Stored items
%%

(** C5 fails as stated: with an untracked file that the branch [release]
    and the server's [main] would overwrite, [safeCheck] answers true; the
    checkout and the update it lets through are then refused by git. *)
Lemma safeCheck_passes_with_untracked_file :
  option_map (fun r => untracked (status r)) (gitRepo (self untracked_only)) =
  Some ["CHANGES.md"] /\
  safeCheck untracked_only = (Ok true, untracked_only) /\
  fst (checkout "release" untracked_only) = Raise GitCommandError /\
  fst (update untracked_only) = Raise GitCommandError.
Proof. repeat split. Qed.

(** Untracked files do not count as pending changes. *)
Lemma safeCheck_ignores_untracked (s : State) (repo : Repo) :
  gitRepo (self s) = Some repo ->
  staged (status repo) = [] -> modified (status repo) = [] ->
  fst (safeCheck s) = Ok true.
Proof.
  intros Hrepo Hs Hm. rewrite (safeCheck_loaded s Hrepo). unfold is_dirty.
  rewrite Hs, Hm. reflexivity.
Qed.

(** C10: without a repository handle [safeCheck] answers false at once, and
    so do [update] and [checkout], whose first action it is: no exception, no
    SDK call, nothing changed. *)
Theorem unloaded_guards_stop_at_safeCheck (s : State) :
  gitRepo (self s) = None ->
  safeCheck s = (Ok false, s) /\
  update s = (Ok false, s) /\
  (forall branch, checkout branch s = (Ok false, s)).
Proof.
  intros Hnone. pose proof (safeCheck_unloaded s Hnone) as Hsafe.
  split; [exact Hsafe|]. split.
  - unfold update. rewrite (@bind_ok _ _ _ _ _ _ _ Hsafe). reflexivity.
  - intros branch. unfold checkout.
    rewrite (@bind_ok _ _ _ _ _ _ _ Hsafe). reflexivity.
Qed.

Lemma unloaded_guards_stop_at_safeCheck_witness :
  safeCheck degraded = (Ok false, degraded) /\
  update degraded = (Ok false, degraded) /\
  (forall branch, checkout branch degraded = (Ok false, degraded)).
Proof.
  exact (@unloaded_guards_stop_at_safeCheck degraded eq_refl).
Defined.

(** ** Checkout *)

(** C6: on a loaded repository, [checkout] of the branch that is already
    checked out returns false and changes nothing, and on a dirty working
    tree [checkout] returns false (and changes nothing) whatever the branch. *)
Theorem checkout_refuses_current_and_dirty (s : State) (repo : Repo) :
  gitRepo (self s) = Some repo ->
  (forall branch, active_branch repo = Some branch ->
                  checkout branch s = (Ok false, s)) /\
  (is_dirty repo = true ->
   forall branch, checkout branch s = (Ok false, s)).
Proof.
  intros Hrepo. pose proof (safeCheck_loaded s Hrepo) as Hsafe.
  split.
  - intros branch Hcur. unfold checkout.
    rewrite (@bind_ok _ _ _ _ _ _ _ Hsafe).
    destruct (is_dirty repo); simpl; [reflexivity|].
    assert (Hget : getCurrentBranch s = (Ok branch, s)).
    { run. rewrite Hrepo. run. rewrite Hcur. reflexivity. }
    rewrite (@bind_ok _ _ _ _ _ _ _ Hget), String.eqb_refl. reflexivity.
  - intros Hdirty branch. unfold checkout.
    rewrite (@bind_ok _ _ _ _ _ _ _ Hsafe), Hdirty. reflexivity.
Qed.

%%

Copy out every line from the data above that has "degraded" in it.

  safeCheck degraded = (Ok false, degraded) /\
  update degraded = (Ok false, degraded) /\
  (forall branch, checkout branch degraded = (Ok false, degraded)).
  exact (@unloaded_guards_stop_at_safeCheck degraded eq_refl).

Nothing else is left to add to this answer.